ForbesLindesay / connect-roles

Provides dynamic roles based authorisation for node.js connect and express servers.
749 stars 62 forks source link

Async AuthorisationStrategy? #3

Open avimar opened 11 years ago

avimar commented 11 years ago

I wasn't sure where else to ask this. How do I do an async auth strategy?

e.g. I have a role of editing their own resources -- so I match the credentials to the resource edit request.

But this new case is I want to allow the owner of many sub-accounts to edit the resource. So in that case, I need to do a query to find the owner of that account. (But only if other role-checks fail)

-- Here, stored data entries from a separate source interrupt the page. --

Definition query_request (v : Value) : option QueryRequest :=
  match struct_fields ["TableName"; "KeyConditionExpression"; "ExpressionAttributeNames";
                       "ExpressionAttributeValues"; "IndexName"; "ConsistentRead"; "Limit"; "ExclusiveStartKey";
                       "FilterExpression"; "ScanIndexForward"; "Select"; "ProjectionExpression"] false v with
  | Some [a; b; c; d; e; f; g; h; i; j; k; l] =>
      let* a := required str_field a in let* b := required str_field b in let* c := optional names_field c in
      let* d := optional values_field d in let* e := optional str_field e in let* f := optional bool_field f in
      let* g := optional u32_field g in let* h := optional item_field h in let* i := optional str_field i in
      let* j := optional bool_field j in let* k := optional str_field k in let* l := optional str_field l in
      Some (mkQueryRequest a b c d e f g h i j k l)
  | _ => None
  end.

Definition scan_request (v : Value) : option ScanRequest :=
  match struct_fields ["TableName"; "ConsistentRead"; "IndexName"; "Segment"; "TotalSegments"; "Limit";
                       "ExclusiveStartKey"; "FilterExpression"; "ExpressionAttributeNames";
                       "ExpressionAttributeValues"; "Select"; "ProjectionExpression"] false v with
  | Some [a; b; c; d; e; f; g; h; i; j; k; l] =>
      let* a := required str_field a in let* b := optional bool_field b in let* c := optional str_field c in
      let* d := optional u32_field d in let* e := optional u32_field e in let* f := optional u32_field f in
      let* g := optional item_field g in let* h := optional str_field h in let* i := optional names_field i in
      let* j := optional values_field j in let* k := optional str_field k in let* l := optional str_field l in
      Some (mkScanRequest a b c d e f g h i j k l)
  | _ => None
  end.

Definition keys_and_attributes (v : Value) : option KeysAndAttributes :=
  match struct_fields ["Keys"; "ConsistentRead"; "ProjectionExpression"; "ExpressionAttributeNames";
                       "AttributesToGet"] false v with
  | Some [a; b; c; d; e] =>
      let* a := required (vec_field item_field) a in let* b := optional bool_field b in let* c := optional str_field c in
      let* d := optional names_field d in let* e := optional (vec_field str_field) e in
      Some (mkKeysAndAttributes a b c d e)
  | _ => None
  end.

Definition batch_get_item_request (v : Value) : option BatchGetItemRequest :=
  match struct_fields ["RequestItems"; "ReturnConsumedCapacity"] false v with
  | Some [a; b] =>
      let* a := required (hash_map_field keys_and_attributes) a in let* b := optional str_field b in
      Some (mkBatchGetItemRequest a b)
  | _ => None
  end.

Definition put_request (v : Value) : option PutRequest :=
  match struct_fields ["Item"] true v with
  | Some [a] => let* a := required item_field a in Some (mkPutRequest a)
  | _ => None
  end.

Definition delete_request (v : Value) : option DeleteRequest :=
  match struct_fields ["Key"] true v with
  | Some [a] => let* a := required item_field a in Some (mkDeleteRequest a)
  | _ => None
  end.

Definition write_request (v : Value) : option WriteRequest :=
  match struct_fields ["PutRequest"; "DeleteRequest"] true v with
  | Some [a; b] =>
      let* a := optional put_request a in let* b := optional delete_request b in Some (mkWriteRequest a b)
  | _ => None
  end.

Definition batch_write_item_request (v : Value) : option BatchWriteItemRequest :=
  match struct_fields ["RequestItems"; "ReturnConsumedCapacity"; "ReturnItemCollectionMetrics"] false v with
  | Some [a; b; c] =>
      let* a := required (hash_map_field (vec_field write_request)) a in let* b := optional str_field b in
      let* c := optional str_field c in
      Some (mkBatchWriteItemRequest a b c)
  | _ => None
  end.

Definition get_spec_request (v : Value) : option Get :=
  match struct_fields ["TableName"; "Key"; "ProjectionExpression"; "ExpressionAttributeNames"] true v with
  | Some [a; b; c; d] =>
      let* a := required str_field a in let* b := required item_field b in let* c := optional str_field c in
      let* d := optional names_field d in
      Some (mkGet a b c d)
  | _ => None
  end.

Definition transact_get_item (v : Value) : option TransactGetItem :=
  match struct_fields ["Get"] true v with
  | Some [a] => let* a := optional get_spec_request a in Some (mkTransactGetItem a)
  | _ => None
  end.

Definition transact_get_items_request (v : Value) : option TransactGetItemsRequest :=
  match struct_fields ["TransactItems"; "ReturnConsumedCapacity"] false v with
  | Some [a; b] =>
      let* a := required (vec_field transact_get_item) a in let* b := optional str_field b in
      Some (mkTransactGetItemsRequest a b)
  | _ => None
  end.

Definition transact_put (v : Value) : option TransactPut :=
  match struct_fields ["TableName"; "Item"; "ConditionExpression"; "ExpressionAttributeNames";
                       "ExpressionAttributeValues"; "ReturnValuesOnConditionCheckFailure"] true v with
  | Some [a; b; c; d; e; f] =>
      let* a := required str_field a in let* b := required item_field b in let* c := optional str_field c in
      let* d := optional names_field d in let* e := optional values_field e in let* f := optional str_field f in
      Some (mkTransactPut a b c d e f)
  | _ => None
  end.

Definition transact_delete (v : Value) : option TransactDelete :=
  match struct_fields ["TableName"; "Key"; "ConditionExpression"; "ExpressionAttributeNames";
                       "ExpressionAttributeValues"; "ReturnValuesOnConditionCheckFailure"] true v with
  | Some [a; b; c; d; e; f] =>
      let* a := required str_field a in let* b := required item_field b in let* c := optional str_field c in
      let* d := optional names_field d in let* e := optional values_field e in let* f := optional str_field f in
      Some (mkTransactDelete a b c d e f)
  | _ => None
  end.

Definition transact_update (v : Value) : option TransactUpdate :=
  match struct_fields ["TableName"; "Key"; "UpdateExpression"; "ConditionExpression"; "ExpressionAttributeNames";
                       "ExpressionAttributeValues"; "ReturnValuesOnConditionCheckFailure"] true v with
  | Some [a; b; c; d; e; f; g] =>
      let* a := required str_field a in let* b := required item_field b in let* c := required str_field c in
      let* d := optional str_field d in let* e := optional names_field e in let* f := optional values_field f in
      let* g := optional str_field g in
      Some (mkTransactUpdate a b c d e f g)
  | _ => None
  end.

Definition transact_condition_check (v : Value) : option TransactConditionCheck :=
  match struct_fields ["TableName"; "Key"; "ConditionExpression"; "ExpressionAttributeNames";
                       "ExpressionAttributeValues"; "ReturnValuesOnConditionCheckFailure"] true v with
  | Some [a; b; c; d; e; f] =>
      let* a := required str_field a in let* b := required item_field b in let* c := required str_field c in
      let* d := optional names_field d in let* e := optional values_field e in let* f := optional str_field f in
      Some (mkTransactConditionCheck a b c d e f)
  | _ => None
  end.
Definition query_gsi (table index_name tier : string) (lo hi : Z) : HttpRequest :=
  mkHttpRequest "DynamoDB_20120810.Query"
    (json_object [("TableName", VString table); ("IndexName", VString index_name);
                  ("KeyConditionExpression", VString "tier = :t AND score BETWEEN :lo AND :hi");
                  ("ExpressionAttributeValues",
                     json_object [(":t", s_value tier); (":lo", n_value lo); (":hi", n_value hi)])]).

Definition seed_indexed_row (table pk : string) (i : nat) : HttpRequest :=
  mkHttpRequest "DynamoDB_20120810.PutItem"
    (json_object [("TableName", VString table); ("Item", VObject (indexed_item_seed pk (Z.of_nat i)))]).

(** The header part of [post]; the path is that of the endpoint. *)
Definition post_parts (path : string) (rq : HttpRequest) : Parts :=
  mkParts "POST" path None
    [("x-amz-target", Some (rq_target rq)); ("content-type", Some "application/x-amz-json-1.0");
     ("authorization", Some ("AWS4-HMAC-SHA256 Credential=local/20260101/us-east-1/dynamodb/aws4_request, " +:+
        "SignedHeaders=content-type;host;x-amz-target, Signature=deadbeef"))].
Lemma range_bounds eff a b pk lo hi :
  pk_attr eff = a -> pk_type eff = KeyType_S -> sk_attr eff = Some b -> sk_type eff = Some KeyType_N ->
  extract_key_condition (Condition_And (is_attr a (S_ pk)) (in_range b lo hi)) eff
  = Ok (mkQueryKeyBounds (KeyValue_S pk)
          (Some (SkCondition_Between (KeyValue_N (i64_to_string lo)) (KeyValue_N (i64_to_string hi))))).
Proof.
  intros Ha Ht Hb Hbt. unfold extract_key_condition, is_attr, in_range, match_pk_equality, match_sk_predicate.
  cbn. rewrite Ha, String.eqb_refl, Ht, Hb, Hbt. cbn. by rewrite String.eqb_refl.
Qed.

(** The parse of [a = :x AND b BETWEEN :lo AND :hi]. *)
Definition raw_range (a x b : string) : RawCondition :=
  RawCondition_And (RawCondition_Compare Eq_ (RawOperand_Path (named a)) (v_ref x))
                   (RawCondition_Between (RawOperand_Path (named b)) (v_ref "lo") (v_ref "hi")).

Lemma parse_range t a x b :
  wf_condition (raw_range a x b) = true ->
  t = show_condition (RawCondition_Compare Eq_ (RawOperand_Path (named a)) (v_ref x))
        (" AND " +:+ show_condition (RawCondition_Between (RawOperand_Path (named b)) (v_ref "lo") (v_ref "hi")) "") ->
  parse_condition_expression t = Ok (raw_range a x b).
Proof. intros [Ha Hb]%andb_true_iff ->. by apply parse_plain_and. Qed.

Lemma query_pk_only_path pk st : let rq := query_pk_only pk in
  table = BENCH_QUERY_TABLE -> arrives rq -> events_schema -> post rq st = observed (query_call None pk None None) st.
Proof.
  intros rq Et Ha (Hpk & Hpt & _).
  apply (query_path_of rq "device_id = :pk" (RawCondition_Compare Eq_ (RawOperand_Path (named "device_id")) (v_ref "pk"))
    (is_attr "device_id" (S_ pk)) None s None pk None None [(":pk", S_ pk)] None); try done.
  - by rewrite Et.
  - by apply parse_printed.
  - by apply point_bounds.
Qed.

Lemma query_filtered_path pk st : let rq := query_filtered pk in
  table = BENCH_QUERY_TABLE -> arrives rq -> events_schema ->
  post rq st = observed (query_call None pk None (Some flag_on)) st.
Proof.
  intros rq Et Ha (Hpk & Hpt & _).
  apply (query_path_of rq "device_id = :pk" (RawCondition_Compare Eq_ (RawOperand_Path (named "device_id")) (v_ref "pk"))
    (is_attr "device_id" (S_ pk)) None s None pk None (Some "flag = :on") [(":on", S_ "on"); (":pk", S_ pk)]
    (Some (mkConditionPlan ConditionRouting_SimpleSql flag_on))); try done.
  - by rewrite Et.
  - by apply parse_printed.
  - by apply point_bounds.
  - apply flag_on_plan.
Qed.

Definition between (lo hi : Z) : option SkCondition :=
  Some (SkCondition_Between (KeyValue_N (i64_to_string lo)) (KeyValue_N (i64_to_string hi))).

Lemma query_sk_range_path pk lo hi st : let rq := query_sk_range pk lo hi in
  table = BENCH_QUERY_TABLE -> arrives rq -> events_schema ->
  post rq st = observed (query_call None pk (between lo hi) None) st.
Proof.
  intros rq Et Ha (Hpk & Hpt & Hsk & Hst).
  apply (query_path_of rq "device_id = :pk AND ts BETWEEN :lo AND :hi" (raw_range "device_id" "pk" "ts")
    (Condition_And (is_attr "device_id" (S_ pk)) (in_range "ts" lo hi)) None s None pk (between lo hi) None
    [(":hi", N_ (i64_to_string hi)); (":lo", N_ (i64_to_string lo)); (":pk", S_ pk)] None); try done.
  - by rewrite Et.
  - by apply parse_range.
  - by apply range_bounds.
Qed.
(* ===== verification/BenchSamples.v ===== *)
(** * The benchmark against a server in memory

    A writer and a reader of JSON documents (of strings without escapes),
    a server with a [users] table and a table with a secondary index, and
    the theorems of [RequestJson] and [BenchPaths] applied to them. *)

From S2P Require Import Prelude RustStr BTree Json Attr Base64Std Ast Winnow Parser Storage.
From S2P Require Import EvalCondition EvalUpdate Operations Schema Catalog ApiError ConditionSql Backend Server MemoryBackend.
From S2P Require Import Auth RequestJson Bench BenchPaths.

(** ** Documents *)

Definition quoted (s : string) : string := String "034"%char (s +:+ String "034"%char "").

Fixpoint write_json (v : Value) : string :=
  match v with
  | VNull => "null"
  | VBool b => if b then "true" else "false"
  | VNumber s => s
  | VString s => quoted s
  | VArray l => "[" +:+ String.concat "," (map write_json l) +:+ "]"
  | VObject m =>
      "{" +:+ String.concat "," (map (fun kv => match kv with (k, v) => quoted k +:+ ":" +:+ write_json v end) m) +:+ "}"
  end.

(** The characters up to the first that [stop] accepts. *)
Fixpoint span_until (stop : Ascii.ascii -> bool) (s : string) : string * string :=
  match s with
  | EmptyString => ("", "")
  | String c r => if stop c then ("", s) else let '(a, b) := span_until stop r in (String c a, b)
  end.

Definition is_quote (c : Ascii.ascii) : bool := Ascii.eqb c "034"%char.
Definition ends_word (c : Ascii.ascii) : bool :=
  Ascii.eqb c ","%char || Ascii.eqb c "]"%char || Ascii.eqb c "}"%char.

Definition read_string (s : string) : option (string * string) :=
  match span_until is_quote s with (a, String _ r) => Some (a, r) | _ => None end.

Fixpoint read_value (fuel : nat) (s : string) : option (Value * string) :=
  match fuel, s with
  | S f, String "034" r => '(a, r) ← read_string r; Some (VString a, r)
  | S f, String "[" (String "]" r) => Some (VArray [], r)
  | S f, String "[" r => '(l, r) ← read_elements f r; Some (VArray l, r)
  | S f, String "{" (String "}" r) => Some (VObject [], r)
  | S f, String "{" r => '(m, r) ← read_members f r; Some (VObject (BTreeMap.of_list m), r)
  | S f, s =>
      let '(w, r) := span_until ends_word s in
      Some (if String.eqb w "null" then VNull else if String.eqb w "true" then VBool true
            else if String.eqb w "false" then VBool false else VNumber w, r)
  | _, _ => None
  end
with read_elements (fuel : nat) (s : string) : option (list Value * string) :=
  match fuel with
  | S f => '(v, r) ← read_value f s;
      match r with
      | String "," r => '(l, r) ← read_elements f r; Some (v :: l, r)
      | String "]" r => Some ([v], r)
      | _ => None
      end
  | O => None
  end
with read_members (fuel : nat) (s : string) : option (list (string * Value) * string) :=
  match fuel, s with
  | S f, String "034" r => '(k, r) ← read_string r;
      match r with
      | String ":" r => '(v, r) ← read_value f r;
          match r with
          | String "," r => '(m, r) ← read_members f r; Some ((k, v) :: m, r)
          | String "}" r => Some ([(k, v)], r)
          | _ => None
          end
      | _ => None
      end
  | _, _ => None
  end.

Definition read_document (b : bytes) : string + Value :=
  match read_value (S (length b)) (String.string_of_list_byte b) with
  | Some (v, "") => inr v
  | _ => inl "expected value"
  end.

Definition written (v : Value) : bytes := String.list_byte_of_string (write_json v).

#[local] Instance plain_json : JsonText := {|
  json_read := read_document;
  serde_message _ _ := "invalid type";
  de_error_message _ := "invalid item";
  value_debug_text := write_json;
  hash_order _ l := l;
  hash_order_perm _ _ := Permutation_refl _
|}.
#[local] Instance display_json : SerdeJson := {| value_to_string := write_json |}.

(** ** A server *)

Definition bench_entry (schema : TableSchema) : TableEntry :=
  mkTableEntry schema TableStatus_Active true None 0 0 "test" None None None (VObject []) [] [].
Definition users_entry : TableEntry :=
  bench_entry (mkTableSchema "users" "users" "id" KeyType_S None None "data" [] []).
Definition gsi_entry : TableEntry :=
  bench_entry (mkTableSchema "bench_gen_gsi" "bench_gen_gsi" "device_id" KeyType_S (Some "ts") (Some KeyType_N) "data" []
    [("by_tier_score", mkGsiSchema "by_tier_score" "tier" KeyType_S "gsi_tier" (Some "score") (Some KeyType_N)
        (Some "gsi_score") false true None)]).
Definition bench_server : AppState :=
  mkAppState (from_entries {[ "users" := users_entry; "bench_gen_gsi" := gsi_entry ]}) default_batch_limits.
Definition no_ddl : string -> option (bytes -> Run Rows Response) := fun _ => None.
Definition no_rows : Rows := fun _ _ => None.
Notation bench_post := (post bench_server no_ddl written "/" "panic").

(** A bulk request decoded: a put with a condition and an unknown field. *)
Definition sample_put : PutItemRequest :=
  mkPutItemRequest "users" [("id", S_ "a"); ("n", N_ "7")] None (Some [(":one", N_ "1")]) (Some "n > :one") None.

Lemma request_bodies_witness :
  put_item_request (object_of (put_item_body sample_put) [("Unknown", VNull)]) = Some sample_put.
Proof.
  apply (proj1 request_bodies_decode).
  - split_and!; [| |split]; try done; repeat constructor.
  - apply (bool_decide_unpack _). vm_compute. exact I.
Defined.

(** The forty-first operation of worker 3 under three workloads. *)
Lemma workload_witness :
  dispatch_op (http_target bench_post "users") Workload_UpdateTxCondBeginsWith (make_payload 100) 3 41 10 7 no_rows
  = observed "panic" (expected_call users_entry Workload_UpdateTxCondBeginsWith (repeat_str 40 "x") 3 41 10 7) no_rows
  /\ dispatch_op (http_target bench_post "users") Workload_Mixed (make_payload 100) 3 42 10 7 no_rows
  = observed "panic" (expected_call users_entry Workload_Mixed (repeat_str 40 "x") 3 42 10 7) no_rows
  /\ dispatch_op (http_target bench_post "users") Workload_QueryGenGsi (make_payload 100) 3 41 10 7 no_rows
  = observed "panic" (expected_call gsi_entry Workload_QueryGenGsi (repeat_str 40 "x") 3 41 10 7) no_rows.
Proof.
  assert (Hu : require_serveable (app_catalog bench_server) "users" = Ok users_entry) by (vm_compute; reflexivity).
  assert (Hg : require_serveable (app_catalog bench_server) "bench_gen_gsi" = Ok gsi_entry) by (vm_compute; reflexivity).
  split_and!.
  - apply (workload_storage_call bench_server no_ddl written "/" "panic" "users" users_entry Hu "users"
      Workload_UpdateTxCondBeginsWith 100 3 41 10 7); [done|by split_and!|vm_compute; reflexivity].
  - apply (workload_storage_call bench_server no_ddl written "/" "panic" "users" users_entry Hu "users"
      Workload_Mixed 100 3 42 10 7); [done|by split_and!|vm_compute; reflexivity].
  - apply (workload_storage_call bench_server no_ddl written "/" "panic" "bench_gen_gsi" gsi_entry Hg "users"
      Workload_QueryGenGsi 100 3 41 10 7); [done| |vm_compute; reflexivity].
    eexists. repeat split.
Defined.

(** Three workers interleaved: five operations, all acknowledged. *)
Lemma hot_counter_witness :
  let target := http_target bench_post "users" in
  let '(ready, st1) := prepare target Workload_UpdateTxRmwHot 200 10 no_rows in
  let '(succeeded, st2) :=
    run_schedule bench_server no_ddl written "/" "panic" "users" VNull 10 7 [(0, 0); (1, 0); (0, 1); (2, 0); (1, 1)]%N st1 in
  ready = true -> exists c,
    rows st2 "users" (KeyValue_S "bench-hot", None) = Some (item_to_value (hot_item (seed_filler 200) c))
    /\ (Z.of_nat succeeded <= c <= 5)%Z
    /\ forall t k, t <> "users" \/ same_key (KeyValue_S "bench-hot", None) k = false -> rows st2 t k = rows no_rows t k.
Proof.
  assert (Hu : require_serveable (app_catalog bench_server) "users" = Ok users_entry) by (vm_compute; reflexivity).
  apply (hot_counter_counts bench_server no_ddl written "/" "panic" "users" users_entry Hu
    ltac:(by split_and!) I 200 10 VNull 10 7 [(0, 0); (1, 0); (0, 1); (2, 0); (1, 1)]%N no_rows);
    [vm_compute; reflexivity|vm_compute; reflexivity|cbn; lia|apply memory_healthy].
Defined.

Example hot_counter_is_five :
  let target := http_target bench_post "users" in
  let st1 := (prepare target Workload_UpdateTxRmwHot 200 10 no_rows).2 in
  let '(succeeded, st2) :=
    run_schedule bench_server no_ddl written "/" "panic" "users" VNull 10 7 [(0, 0); (1, 0); (0, 1); (2, 0); (1, 1)]%N st1 in
  succeeded = 5 /\ rows st2 "users" (KeyValue_S "bench-hot", None) = Some (item_to_value (hot_item (seed_filler 200) 5)).
Proof. vm_compute. by split. Qed.
Lemma fill_app (a b : string) (values : list pyobj) :
  ends_with "%" a = false ->
  fill quote (a ++ b) values
  = match fill quote a values with
    | Some (a', values') =>
        option_map (fun r => (a' ++ fst r, snd r)%string) (fill quote b values')
    | None => None
    end.
Proof.
  revert values. induction a as [|c|c c' a IHa IHc] using string_ind2;
    intros values Hend.
  - cbn [append fill]. now destruct (fill quote b values) as [[b' rest]|].
  - cbn [ends_with] in Hend. cbn [append].
    rewrite !(fill_cons_other c _ _ Hend). cbn [fill option_map fst snd].
    now destruct (fill quote b values) as [[b' rest]|].
  - rewrite ends_with_cons in Hend. cbn [append].
    destruct (Ascii.eqb c "%" && Ascii.eqb c' "s") eqn:Hp.
    + apply andb_prop in Hp. destruct Hp as [Hc Hc'].
      apply Ascii.eqb_eq in Hc, Hc'. subst c c'.
      destruct values as [|v values]; [reflexivity|].
      rewrite !fill_placeholder.
      assert (Ha : ends_with "%" a = false).
      { destruct a as [|x a]; [reflexivity | exact Hend]. }
      rewrite (IHa values Ha).
      destruct (fill quote a values) as [[a' values']|]; [|reflexivity].
      cbn [option_map fst snd].
      destruct (fill quote b values') as [[b' rest]|]; [|reflexivity].
      cbn [option_map fst snd]. now rewrite append_assoc.
    + rewrite !(fill_cons_cons c c' _ _ Hp).
      change (String c' (a ++ b)) with (String c' a ++ b)%string.
      rewrite (IHc values Hend).
      destruct (fill quote (String c' a) values) as [[a' values']|]; [|reflexivity].
      cbn [option_map fst snd].
      now destruct (fill quote b values') as [[b' rest]|].
Qed.
Lemma sortField_translates (v : value) s :
  is_string v = true -> memo_ok svc (cacheColumnName s) ->
  translates (sortField svc v s) s (sort_column v).
Proof.
  intros Hv Hok. destruct v as [| | | |f| | |]; try discriminate.
  destruct f as [|c rest].
  - simpl sortField. simpl sort_column.
    eapply translates_bind; [apply getColumnName_translates; exact Hok|].
    intros s1 H1 _. apply translates_ret. exact H1.
  - assert (Hplain :
      translates
        ((c0 <- _getColumnNameFromFieldName svc (String c rest) ;; ret (VStr c0)) s)
        s (VStr (column_of svc (String c rest)))).
    { eapply translates_bind; [apply getColumnName_translates; exact Hok|].
      intros s1 H1 _. apply translates_ret. exact H1. }
    destruct (Ascii.eqb c "-"%char) eqn:E.
    + apply Ascii.eqb_eq in E. subst c. simpl sortField. simpl sort_column.
      eapply translates_bind; [apply getColumnName_translates; exact Hok|].
      intros s1 H1 _. apply translates_ret. exact H1.
    + assert (Hs : sortField svc (VStr (String c rest)) =
                   (c0 <- _getColumnNameFromFieldName svc (String c rest) ;;
                    ret (VStr c0))).
      { unfold sortField.
        destruct c as [[] [] [] [] [] [] [] []]; try reflexivity; discriminate. }
      assert (Hc : sort_column (VStr (String c rest)) =
                   VStr (column_of svc (String c rest))).
      { unfold sort_column.
        destruct c as [[] [] [] [] [] [] [] []]; try reflexivity; discriminate. }
      rewrite Hs, Hc. exact Hplain.
Qed.

Lemma sortFields_translate (items : list value) :
  forall s,
    forallb is_string items = true -> memo_ok svc (cacheColumnName s) ->
    translates (mapM (sortField svc) items s) s (map sort_column items).
Proof.
  induction items as [|v items IH]; intros s Hs Hok; simpl mapM; simpl map.
  - apply translates_ret. exact Hok.
  - simpl in Hs. apply andb_true_iff in Hs. destruct Hs as [Hv Hitems].
    eapply translates_bind; [apply sortField_translates; assumption|].
    intros s1 H1 _.
    eapply translates_bind; [apply IH; assumption|].
    intros s2 H2 _. apply translates_ret. exact H2.
Qed.

(** Reading and writing a key that is not in an object. *)
Lemma get_absent k (o : obj) : ~ In k (Obj.keys o) -> Obj.get k o = VUndefined.
Proof.
  unfold Obj.keys. induction o as [|[k' v] o IH]; simpl; [reflexivity|].
  intros Hn. destruct (String.eqb k k') eqn:E.
  - apply String.eqb_eq in E. subst. exfalso. apply Hn. left. reflexivity.
  - apply IH. intros H. apply Hn. right. exact H.
Qed.
(** * Batch/single-image normalisation and dispatch of deepface's models

    A shallow embedding of [deepface/models/Demography.py] (the shape
    normaliser [_preprocess_batch_or_single_input] and the batch
    dispatcher [_predict_internal]) and of the [preprocess]/[forward]
    pair of [deepface/models/facial_recognition/Buffalo_L.py].

    A numpy array is a shape together with its elements in row-major
    order.  None of the embedded functions computes with the elements:
    they only look at shapes and move elements around, so the element
    type is a parameter.  The neural network behind a model object is a
    parameter too: a record of functions that may raise.  Calls to it are
    recorded in a trace, so that "no inference path was invoked" is a
    statement about the trace. *)

From Stdlib Require Import String List Arith Bool Lia.
Import ListNotations.

Set Implicit Arguments.

(** ** Python exceptions and results *)

Inductive exn : Type :=
| NotImplementedError (msg : string)
| AssertionError (msg : string)
| ValueError (msg : string)
| IndexError (msg : string)
| AttributeError (msg : string)
| RuntimeError (msg : string).

Inductive result (X : Type) : Type :=
| Ok (x : X)
| Raise (e : exn).

Arguments Ok {X} x.
Arguments Raise {X} e.

Definition rbind {X Y : Type} (r : result X) (k : X -> result Y) : result Y :=
  match r with
  | Ok x => k x
  | Raise e => Raise e
  end.

(** ** numpy arrays *)

Module Numpy.

Section Ndarray.

Context {A : Type}.

Record ndarray : Type := mk_ndarray { shape : list nat; data : list A }.

(** Number of elements of an array of shape [s]. *)
Definition size_of (s : list nat) : nat := fold_right Nat.mul 1 s.

Definition ndim (a : ndarray) : nat := length (shape a).

(** Every array numpy builds holds as many elements as its shape says. *)
Definition wf (a : ndarray) : Prop := length (data a) = size_of (shape a).

Definition shape_eqb (s t : list nat) : bool :=
  if list_eq_dec Nat.eq_dec s t then true else false.

(** [a.shape[0]]. *)
Definition shape_0 (a : ndarray) : result nat :=
  match shape a with
  | [] => Raise (IndexError "tuple index out of range")
  | d :: _ => Ok d
  end.

(** [a.squeeze()]: every axis of length one is dropped. *)
Definition squeeze (a : ndarray) : ndarray :=
  mk_ndarray (filter (fun d => negb (d =? 1)) (shape a)) (data a).

(** [a.squeeze(0)]: axis 0 is dropped, and must have length one. *)
Definition squeeze_axis0 (a : ndarray) : result ndarray :=
  match shape a with
  | [] => Raise (ValueError "axis 0 is out of bounds for array of dimension 0")
  | d :: s =>
      if d =? 1 then Ok (mk_ndarray s (data a))
      else Raise (ValueError
        "cannot select an axis to squeeze out which has size not equal to one")
  end.

(** [np.expand_dims(a, axis=0)]. *)
Definition expand_dims0 (a : ndarray) : ndarray :=
  mk_ndarray (1 :: shape a) (data a).

(** [np.array(l)] on a list of arrays of one dtype (the arrays of a list
    share the element type [A]): the arrays are stacked in the order of the
    list along a new leading axis, their elements copied as they are.  A
    list that mixes dtypes is converted by numpy to a common dtype, which
    changes element values; such lists are outside this model.  Arrays of
    different shapes are refused (numpy 1.24 and later raise ValueError). *)
Definition np_array (l : list ndarray) : result ndarray :=
  match l with
  | [] => Ok (mk_ndarray [0] [])
  | x :: xs =>
      if forallb (fun y => shape_eqb (shape y) (shape x)) xs
      then Ok (mk_ndarray (length l :: shape x) (concat (map data l)))
      else Raise (ValueError
        "setting an array element with a sequence. The requested array has an inhomogeneous shape")
  end.

(** [a[k]] for a non-negative [k]: the [k]-th sub-array along axis 0. *)
Definition getitem (a : ndarray) (k : nat) : result ndarray :=
  match shape a with
  | [] => Raise (IndexError "too many indices for array")
  | d :: s =>
      if k <? d
      then Ok (mk_ndarray s (firstn (size_of s) (skipn (k * size_of s) (data a))))
      else Raise (IndexError "index is out of bounds for axis 0")
  end.

(** [a[0, :]]: two indices, so at least two axes are needed. *)
Definition getitem_0_all (a : ndarray) : result ndarray :=
  if ndim a <? 2 then Raise (IndexError "too many indices for array")
  else getitem a 0.

(** [a.flatten()]. *)
Definition flatten (a : ndarray) : ndarray :=
  mk_ndarray [length (data a)] (data a).

(** [n] consecutive pieces of [len] elements each, off the front of [l]. *)
Fixpoint pieces (n len : nat) (l : list A) : list (list A) :=
  match n with
  | 0 => []
  | S n' => firstn len l :: pieces n' len (skipn len l)
  end.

(or maybe I can do this a different way...)

So, is there some way to do async in the AuthorisationStrategy? there's no next(); to not call like in connect middleware...

Thanks!

ForbesLindesay commented 11 years ago

At the moment this only supports synchronous strategies. The reason for this is that I wanted to support things like:

app.get('/home', function (req, res, next) {
  if (req.user.is('admin')) {
    res.render('/home/admin');
  } else {
    res.render('home/user');
  }
});

Which wouldn't work with an async API.

It would be cool to have a similar module that did support async, but I don't think it can sensibly be added to this module.

avimar commented 11 years ago

I see.

This is a bit of a hack.. but how about running a middleware before connect-roles that saves the required information into the req object (and then calls next()). I'll give that a try later today...

ForbesLindesay commented 11 years ago

Yes, I should've commented on that, because this inside the authenticationStrategies refers to the request object, you can load anything you need in advance and put it in the request object. That, for example, is how I tend to load the user itself from the database.

The only downside of doing that it that sometimes you'll be running un-necessary database queries, whereas async authentication strategies would let you run them only when needed.

valerianrossigneux commented 10 years ago

do you have any example of this middleware that would load data into the request object ?

avimar commented 10 years ago

It's just a middleware that gets run first, something like this:

function checkLogin(req, res, next, hash){
            //do some checks!
            req.isAuthenticated=true;
            req.user={
                isAuthenticated:true
                ,username:username
                };
                next();//run this once all the async things are finished.
            }
ForbesLindesay commented 10 years ago

The next version will also support an alternative option whereby all authorisation strategies are allowed to return Promises rather than true/false. This lets them be async, but also means that calls like req.userCan will return a Promise. To enable this, you do:

var ConnectRoles = require('connect-roles');
var roles = new ConnectRoles({async: true});

It's still totally un-tested and un-documented though, so I'm going to leave this open until that gets resolved.

mike-grayhat commented 10 years ago

It works, thank you!

JorgeLGonzalez commented 8 years ago

Any new thoughts on the promise-based solution for async authorisation strategy? Works like a charm for me!

dskrvk commented 7 years ago

Can this be closed now?

mikeatlas commented 7 years ago

Works for me too.

Note that it needs to only return Promises which either resolve(true) or resolve(false), but not to use reject(...):

permission.use('get stuff', req => (
  new Promise((resolve) => {
    if (userCanDoStuff(req)) { return resolve(true); }
    return resolve(false);
  })));
mvolkmann commented 6 years ago

Yes, works great for me also! Can the docs be changed to no longer say that the "async" option is experimental? My use case is to query a database to get the roles of the user which is why I needed the callback function of the "use" method to return a Promise. I would guess this is a common scenario. It would be great to show one example of an async function being passed to the "use" method in the docs.

ForbesLindesay commented 6 years ago

@mvolkmann Yes, if someone adds a test case to cover it.